(** ** Scope resolution *)

(** C2.  [LOAD_NAME] looks the name up in the locals, then in the globals,
    then in the builtins of the frame, pushes the value of the first mapping
    that has it, and raises [NameError] when none has it.  [LOAD_FAST] looks
    in the locals only and raises [UnboundLocalError], not [NameError], when
    the name is absent there, whatever the globals and builtins hold. *)
Theorem name_resolution_order
  (host : host_t) (vm : VirtualMachine) (f : Frame) (name : string)
  (al : nat) (dl : list (value * value)) :
  vm_frame vm = Some f ->
  as_dict (heap vm) (f_locals f) = Some (al, dl) ->
  let pushed v := (with_frame vm (set_stack f (stack f ++ [v])), Ok tt) in
  (forall ag dg ab db,
     as_dict (heap vm) (f_globals f) = Some (ag, dg) ->
     as_dict (heap vm) (f_builtins f) = Some (ab, db) ->
     byte_LOAD_NAME host (VStr name) vm =
       match dict_get (VStr name) dl with
       | Some v => pushed v
       | None =>
           match dict_get (VStr name) dg with
           | Some v => pushed v
           | None =>
               match dict_get (VStr name) db with
               | Some v => pushed v
               | None =>
                   (vm, Raise NameError
                          (VStr ("name '" ++ name ++ "' is not defined")))
               end
           end
       end)
  /\
  byte_LOAD_FAST host (VStr name) vm =
    match dict_get (VStr name) dl with
    | Some v => pushed v
    | None =>
        (vm, Raise UnboundLocalError
               (VStr ("local variable '" ++ name
                      ++ "' referenced before assignment")))
    end.
Proof.
  intros Hf Hl pushed. split.
  - intros ag dg ab db Hg Hb. unfold byte_LOAD_NAME.
    rewrite (bind_ok _ _ _ _ _ (the_frame_ok _ _ Hf)).
    rewrite (bind_ok _ _ _ _ _ (contains_dict host _ _ _ _ (VStr name) Hl eq_refl)).
    unfold dict_mem. destruct (dict_get (VStr name) dl) as [v|] eqn:El.
    + unfold bind at 1. rewrite (getitem_dict host _ _ _ _ (VStr name) Hl eq_refl), El.
      now rewrite (push_eq _ _ _ Hf).
    + unfold bind at 1.
      rewrite (bind_ok _ _ _ _ _ (contains_dict host _ _ _ _ (VStr name) Hg eq_refl)).
      unfold dict_mem. destruct (dict_get (VStr name) dg) as [v|] eqn:Eg.
      * rewrite (getitem_dict host _ _ _ _ (VStr name) Hg eq_refl), Eg.
        now rewrite (push_eq _ _ _ Hf).
      * rewrite (bind_ok _ _ _ _ _ (contains_dict host _ _ _ _ (VStr name) Hb eq_refl)).
        unfold dict_mem. destruct (dict_get (VStr name) db) as [v|] eqn:Eb.
        -- rewrite (getitem_dict host _ _ _ _ (VStr name) Hb eq_refl), Eb.
           now rewrite (push_eq _ _ _ Hf).
        -- reflexivity.
  - unfold byte_LOAD_FAST.
    rewrite (bind_ok _ _ _ _ _ (the_frame_ok _ _ Hf)).
    rewrite (bind_ok _ _ _ _ _ (contains_dict host _ _ _ _ (VStr name) Hl eq_refl)).
    unfold dict_mem. destruct (dict_get (VStr name) dl) as [v|] eqn:El.
    + unfold bind at 1. rewrite (getitem_dict host _ _ _ _ (VStr name) Hl eq_refl), El.
      now rewrite (push_eq _ _ _ Hf).
    + reflexivity.
Qed.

--- Exercise brief ---
Once more, write out the records above, exactly as they stand.

--- Solution for this task ---
(** ** Scope resolution *)

(** C2.  [LOAD_NAME] looks the name up in the locals, then in the globals,
    then in the builtins of the frame, pushes the value of the first mapping
    that has it, and raises [NameError] when none has it.  [LOAD_FAST] looks
    in the locals only and raises [UnboundLocalError], not [NameError], when
    the name is absent there, whatever the globals and builtins hold. *)
Theorem name_resolution_order
  (host : host_t) (vm : VirtualMachine) (f : Frame) (name : string)
  (al : nat) (dl : list (value * value)) :
  vm_frame vm = Some f ->
  as_dict (heap vm) (f_locals f) = Some (al, dl) ->
  let pushed v := (with_frame vm (set_stack f (stack f ++ [v])), Ok tt) in
  (forall ag dg ab db,
     as_dict (heap vm) (f_globals f) = Some (ag, dg) ->
     as_dict (heap vm) (f_builtins f) = Some (ab, db) ->
     byte_LOAD_NAME host (VStr name) vm =
       match dict_get (VStr name) dl with
       | Some v => pushed v
       | None =>
           match dict_get (VStr name) dg with
           | Some v => pushed v
           | None =>
               match dict_get (VStr name) db with
               | Some v => pushed v
               | None =>
                   (vm, Raise NameError
                          (VStr ("name '" ++ name ++ "' is not defined")))
               end
           end
       end)
  /\
  byte_LOAD_FAST host (VStr name) vm =
    match dict_get (VStr name) dl with
    | Some v => pushed v
    | None =>
        (vm, Raise UnboundLocalError
               (VStr ("local variable '" ++ name
                      ++ "' referenced before assignment")))
    end.
Proof.
  intros Hf Hl pushed. split.
  - intros ag dg ab db Hg Hb. unfold byte_LOAD_NAME.
    rewrite (bind_ok _ _ _ _ _ (the_frame_ok _ _ Hf)).
    rewrite (bind_ok _ _ _ _ _ (contains_dict host _ _ _ _ (VStr name) Hl eq_refl)).
    unfold dict_mem. destruct (dict_get (VStr name) dl) as [v|] eqn:El.
    + unfold bind at 1. rewrite (getitem_dict host _ _ _ _ (VStr name) Hl eq_refl), El.
      now rewrite (push_eq _ _ _ Hf).
    + unfold bind at 1.
      rewrite (bind_ok _ _ _ _ _ (contains_dict host _ _ _ _ (VStr name) Hg eq_refl)).
      unfold dict_mem. destruct (dict_get (VStr name) dg) as [v|] eqn:Eg.
      * rewrite (getitem_dict host _ _ _ _ (VStr name) Hg eq_refl), Eg.
        now rewrite (push_eq _ _ _ Hf).
      * rewrite (bind_ok _ _ _ _ _ (contains_dict host _ _ _ _ (VStr name) Hb eq_refl)).
        unfold dict_mem. destruct (dict_get (VStr name) db) as [v|] eqn:Eb.
        -- rewrite (getitem_dict host _ _ _ _ (VStr name) Hb eq_refl), Eb.
           now rewrite (push_eq _ _ _ Hf).
        -- reflexivity.
  - unfold byte_LOAD_FAST.
    rewrite (bind_ok _ _ _ _ _ (the_frame_ok _ _ Hf)).
    rewrite (bind_ok _ _ _ _ _ (contains_dict host _ _ _ _ (VStr name) Hl eq_refl)).
    unfold dict_mem. destruct (dict_get (VStr name) dl) as [v|] eqn:El.
    + unfold bind at 1. rewrite (getitem_dict host _ _ _ _ (VStr name) Hl eq_refl), El.
      now rewrite (push_eq _ _ _ Hf).
    + reflexivity.
Qed.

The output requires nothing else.